(** The renewed claim, among claims of which it is the agent's first. *)
Lemma find_renewed loaded i old ag ttl ts e :
  loaded !! i = Some old → agent old = ag →
  (∀ j d, j < i → loaded !! j = Some d → agent d ≠ ag) →
  let l := <[i := set_lease old ttl ts e]> loaded in
  find (λ c, bool_decide (agent c = ag)) (recompute_claim_statuses l) =
    Some (recompute_at l i (set_lease old ttl ts e)) ∧
  (status (recompute_at l i (set_lease old ttl ts e)) = Contested ↔
     ∃ j d, i ≠ j ∧ loaded !! j = Some d ∧ claim_conflicts old d = true).
Proof.
  intros Hi Ha Hj l. assert (l !! i = Some (set_lease old ttl ts e)) as Hli.
  { apply list_lookup_insert_eq. by eapply lookup_lt_Some. }
  split.
  - apply find_first with i.
    + by rewrite lookup_recompute, Hli.
    + by apply bool_decide_eq_true_2.
    + intros j y Hlt Hy. rewrite lookup_recompute in Hy. apply fmap_Some in Hy as (d & Hd & ->).
      unfold l in Hd. rewrite list_lookup_insert_ne in Hd by lia.
      apply bool_decide_eq_false_2. exact (Hj j d Hlt Hd).
  - rewrite recompute_at_status. apply exist_proper. intros j. apply exist_proper. intros d.
    assert (i ≠ j → l !! j = loaded !! j) as Hl by apply list_lookup_insert_ne.
    split; intros (Hne & Hd & Hc); (split; [exact Hne|split; [|exact Hc]]).
    + by rewrite <- Hl.
    + by rewrite Hl.
Qed.

(** Renewing succeeds only for an agent with a live claim: its first claim is
    returned with a lease that starts anew, everything else of it unchanged except
    the status, which is contested exactly when another live claim conflicts. *)
Theorem renew_renews res ag lease_ttl s c s' :
  run (renew_claim res ag lease_ttl) s = (Done c, s') →
  ∃ loaded i old t expiry, loaded_from s s' res loaded ∧ loaded !! i = Some old ∧ agent old = ag ∧
    (rtime s ≤ t ≤ rtime s')%Z ∧
    let ttl := Z.max (from_option (λ x, x) CLAIM_TTL_SECS lease_ttl) 1 in
    compute_expiry t ttl = Some expiry ∧
    c = set_status (set_lease old ttl (format_timestamp t) (Some expiry)) (status c) ∧
    (status c = Contested ↔
       ∃ j d, i ≠ j ∧ loaded !! j = Some d ∧ claim_conflicts old d = true) ∧
    (status c = Contested ∨ status c = Granted).
Proof.
  unfold renew_claim. intros Hr. apply connect_load_Done in Hr as (loaded & s1 & Hl & Ht1 & Hr).
  run_step Hr. apply run_now_Done in E as [Ht _]. rename a into t.
  apply run_time in Hr as Ht2. destruct (negb _); [done|].
  run_step Hr. apply run_or_panic_Done in E as [Hexp ->]. rename a into expiry.
  destruct (renew_in _ _ _ _ _) as [l|] eqn:El; [|done].
  apply renew_in_Some in El as (i & old & Hi & Ha & Hj & ->).
  destruct (find_renewed loaded i old ag (Z.max (from_option (λ x, x) CLAIM_TTL_SECS lease_ttl) 1)
    (format_timestamp t) (Some expiry) Hi Ha Hj) as [Hf Hs].
  do 2 run_step Hr. rewrite Hf in Hr. injection Hr as <- _.
  exists loaded, i, old, t, expiry. split_and!; try done; try lia.
  apply recompute_at_status_cases.
Qed.
End changing.

(** ** The lifetime of a stored claim *)

Section lifetime.
Context `{Chrono}.

Lemma add_seconds_lease t n e :
  (1 ≤ n)%Z → add_seconds t (if (n <=? I64_MAX)%Z then n else I64_MAX) = Some e →
  e = (t + n * NANOS)%Z.
Proof.
  unfold add_seconds. intros Hn. destruct (n <=? I64_MAX)%Z eqn:E.
  - repeat case_match; [done|done|]. by intros [= <-].
  - by replace (MAX_DELTA_SECS <? I64_MAX)%Z with true by by vm_compute.
Qed.

(** A lease of [n] seconds from [t], cut to microseconds, counted in whole seconds. *)
Lemma truncated_lease t n :
  (1 ≤ n)%Z →
  let cut := ((t + n * NANOS) / 1000 * 1000)%Z in
  (t < cut)%Z ∧
  ((cut - t) / NANOS = if (t mod 1000 =? 0)%Z then n else n - 1)%Z.
Proof.
  intros Hn cut. pose proof (Z.mod_pos_bound t 1000 ltac:(lia)) as Hm.
  assert (cut = t + n * NANOS - t mod 1000)%Z as ->.
  { unfold cut, NANOS. rewrite (Z.mod_eq t 1000) by lia.
    replace (t + n * 1000000000)%Z with (t + (n * 1000000) * 1000)%Z by lia.
    rewrite Z.div_add by lia. lia. }
  unfold NANOS. split; [lia|]. destruct (t mod 1000 =? 0)%Z eqn:E; bool_simplify.
  - replace (_ - t)%Z with (n * 1000000000)%Z by lia. by apply Z.div_mul.
  - symmetry. apply Z.div_unique with (1000000000 - t mod 1000)%Z; lia.
Qed.

(** The hash of a lone claim gets the lease in whole seconds only when it was
    made on a whole microsecond; otherwise the truncated expiry costs a second, and
    a lease of one second gets none. *)
Theorem hash_ttl_of_lease c t L expiry :
  compute_expiry t L = Some expiry → expires_at c = Some expiry →
  four_digit_year (t + Z.max L 1 * NANOS) = true →
  claims_hash_ttl_seconds [c] t =
    (if (t mod 1000 =? 0)%Z then Z.max L 1 else Z.max L 1 - 1)%Z.
Proof.
  intros He Hc Hy. apply fmap_Some in He as (e & Ha & ->).
  apply add_seconds_lease in Ha as ->; [|lia].
  destruct (truncated_lease t (Z.max L 1)) as [Hlt Hdiv]; [lia|].
  unfold claims_hash_ttl_seconds. cbn [omap list_omap]. rewrite Hc. rewrite bind_Some_l.
  unfold parse_timestamp, format_timestamp. rewrite parse_format by done.
  apply Z.ltb_lt in Hlt. by rewrite Hlt, Hdiv.
Qed.
End lifetime.

(** ** Concrete runs *)

Section demo.
#[local] Existing Instances ascii_case ascii_alnum bit_chrono bit_claims plain_store
  mem_server mem_laws.

Definition demo_settings : BusSettings := mkBus "presence:".

(** An empty server at [1000s] whose steps take a millisecond. *)
Definition demo_server : @server mem_server := mkMem ∅ (1000 * NANOS)%Z 1000000%N [].

Definition shared : ClaimOptions := mkOptions Shared None None None [] None 600 None.

Definition alone : ClaimOptions := mkOptions Exclusive None None None [] None 600 None.

Definition demo_ops : list claim_op :=
  [OpClaim demo_settings "src/a.rs" "alice" "edit" alone;
   OpClaim demo_settings "src/a.rs" "bob" "read" shared;
   OpResolve "src/a.rs" "bob" "first" "carol";
   OpRelease "src/a.rs" "alice"].

(** The agents and statuses stored for a resource. *)
Definition stored_statuses (res : string) (d : rdb) : list (string * ClaimStatus) :=
  match d !! claims_key res with
  | Some h => omap (λ kv, c ← claim_of_text kv.2; Some (kv.1, status c)) (hfields h)
  | None => []
  end.

Lemma granted_never_conflict_witness :
  stored_statuses "src/a.rs" (rdata (run_ops (take 2 demo_ops) demo_server)) =
    [("alice", Contested); ("bob", Contested)] ∧
  stored_statuses "src/a.rs" (rdata (run_ops (take 3 demo_ops) demo_server)) =
    [("alice", ReviewAssigned); ("bob", Granted)] ∧
  of_key (claims_key "src/a.rs") fields_ok (rdata (run_ops demo_ops demo_server)).
Proof.
  split_and!; [by vm_compute|by vm_compute|].
  apply (granted_never_conflict "src/a.rs" demo_ops demo_server); [by vm_compute|].
  intros h. simpl. by rewrite lookup_empty.
Defined.

(** The server once Alice holds the file. *)
Definition demo_held : @server mem_server := run_ops (take 1 demo_ops) demo_server.

(** The server once Bob contests it. *)
Definition demo_contested : @server mem_server := run_ops (take 2 demo_ops) demo_server.

Definition has_status (st : ClaimStatus) (c : OwnershipClaim) : bool :=
  bool_decide (status c = st).

Lemma claim_decides_witness :
  ∃ c s',
    run (claim_resource_with_options demo_settings "src/a.rs" "bob" "read" shared) demo_held
      = (Done c, s') ∧ has_status Contested c = true ∧
    claim_decision demo_held s' "src/a.rs" "bob" "read" shared c.
Proof.
  destruct (run_test (has_status Contested)
    (claim_resource_with_options demo_settings "src/a.rs" "bob" "read" shared) demo_held)
    as (c & s' & Hr & Hc); [by vm_compute|].
  exists c, s'. split; [exact Hr|]. split; [exact Hc|].
  exact (claim_decides _ _ _ _ _ _ _ _ Hr).
Defined.

Lemma release_releases_witness :
  ∃ st s' loaded,
    run (release_claim "src/a.rs" "alice") demo_contested = (Done st, s') ∧
    map (λ c, (agent c, status c)) (a_claims st) = [("bob", Granted)] ∧
    loaded_from demo_contested s' "src/a.rs" loaded ∧
    a_claims st ⊆ recompute_claim_statuses (List.filter (not_by "alice") loaded).
Proof.
  destruct (run_test
    (λ st, bool_decide (map (λ c, (agent c, status c)) (a_claims st) = [("bob", Granted)]))
    (release_claim "src/a.rs" "alice") demo_contested) as (st & s' & Hr & Hc); [by vm_compute|].
  destruct (release_releases _ _ _ _ _ Hr) as (loaded & Hl & _ & _ & Hsub).
  exists st, s', loaded. split; [exact Hr|]. split; [|by split].
  by apply bool_decide_eq_true_1 in Hc.
Defined.

Lemma resolve_awards_witness :
  ∃ st s' loaded,
    run (resolve_claim "src/a.rs" "bob" "first" "carol") demo_contested = (Done st, s') ∧
    (a_winner st, length (a_claims st)) = (Some "bob", 2) ∧
    loaded_from demo_contested s' "src/a.rs" loaded ∧
    a_claims st ⊆ map (resolve_status "bob") loaded.
Proof.
  destruct (run_test
    (λ st, bool_decide ((a_winner st, length (a_claims st)) = (Some "bob", 2)))
    (resolve_claim "src/a.rs" "bob" "first" "carol") demo_contested)
    as (st & s' & Hr & Hc); [by vm_compute|].
  destruct (resolve_awards _ _ _ _ _ _ _ Hr) as (loaded & Hl & _ & _ & Hsub & _).
  exists st, s', loaded. split; [exact Hr|]. split; [|by split].
  by apply bool_decide_eq_true_1 in Hc.
Defined.

Lemma renew_renews_witness :
  ∃ c s' loaded i old,
    run (renew_claim "src/a.rs" "alice" (Some 60%Z)) demo_contested = (Done c, s') ∧
    (agent c, status c, lease_ttl_seconds c) = ("alice", Contested, 60%Z) ∧
    loaded_from demo_contested s' "src/a.rs" loaded ∧ loaded !! i = Some old ∧
    (∃ j d, i ≠ j ∧ loaded !! j = Some d ∧ claim_conflicts old d = true).
Proof.
  destruct (run_test
    (λ c, bool_decide ((agent c, status c, lease_ttl_seconds c) = ("alice", Contested, 60%Z)))
    (renew_claim "src/a.rs" "alice" (Some 60%Z)) demo_contested)
    as (c & s' & Hr & Hc); [by vm_compute|]. apply bool_decide_eq_true_1 in Hc.
  destruct (renew_renews _ _ _ _ _ _ Hr)
    as (loaded & i & old & t & e & Hl & Hi & _ & _ & _ & _ & Hs & _).
  exists c, s', loaded, i, old. split; [exact Hr|]. split; [exact Hc|]. split; [exact Hl|].
  split; [exact Hi|]. apply Hs. by injection Hc.
Defined.

(** ** Where the guarantees end *)

Definition request (ag reason_ m : string) (ttl : Z) : ops.ClaimResourceRequest :=
  ops.mkClaimRequest "src/a.rs" ag reason_ m None None None [] None ttl None.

• Task objective:
Reproduce, please, the lines of the material from its first line down to the line containing "intros Hi Ha", keeping both ends and nothing beyond them.

• Result:
(** The renewed claim, among claims of which it is the agent's first. *)
Lemma find_renewed loaded i old ag ttl ts e :
  loaded !! i = Some old → agent old = ag →
  (∀ j d, j < i → loaded !! j = Some d → agent d ≠ ag) →
  let l := <[i := set_lease old ttl ts e]> loaded in
  find (λ c, bool_decide (agent c = ag)) (recompute_claim_statuses l) =
    Some (recompute_at l i (set_lease old ttl ts e)) ∧
  (status (recompute_at l i (set_lease old ttl ts e)) = Contested ↔
     ∃ j d, i ≠ j ∧ loaded !! j = Some d ∧ claim_conflicts old d = true).
Proof.
  intros Hi Ha Hj l. assert (l !! i = Some (set_lease old ttl ts e)) as Hli.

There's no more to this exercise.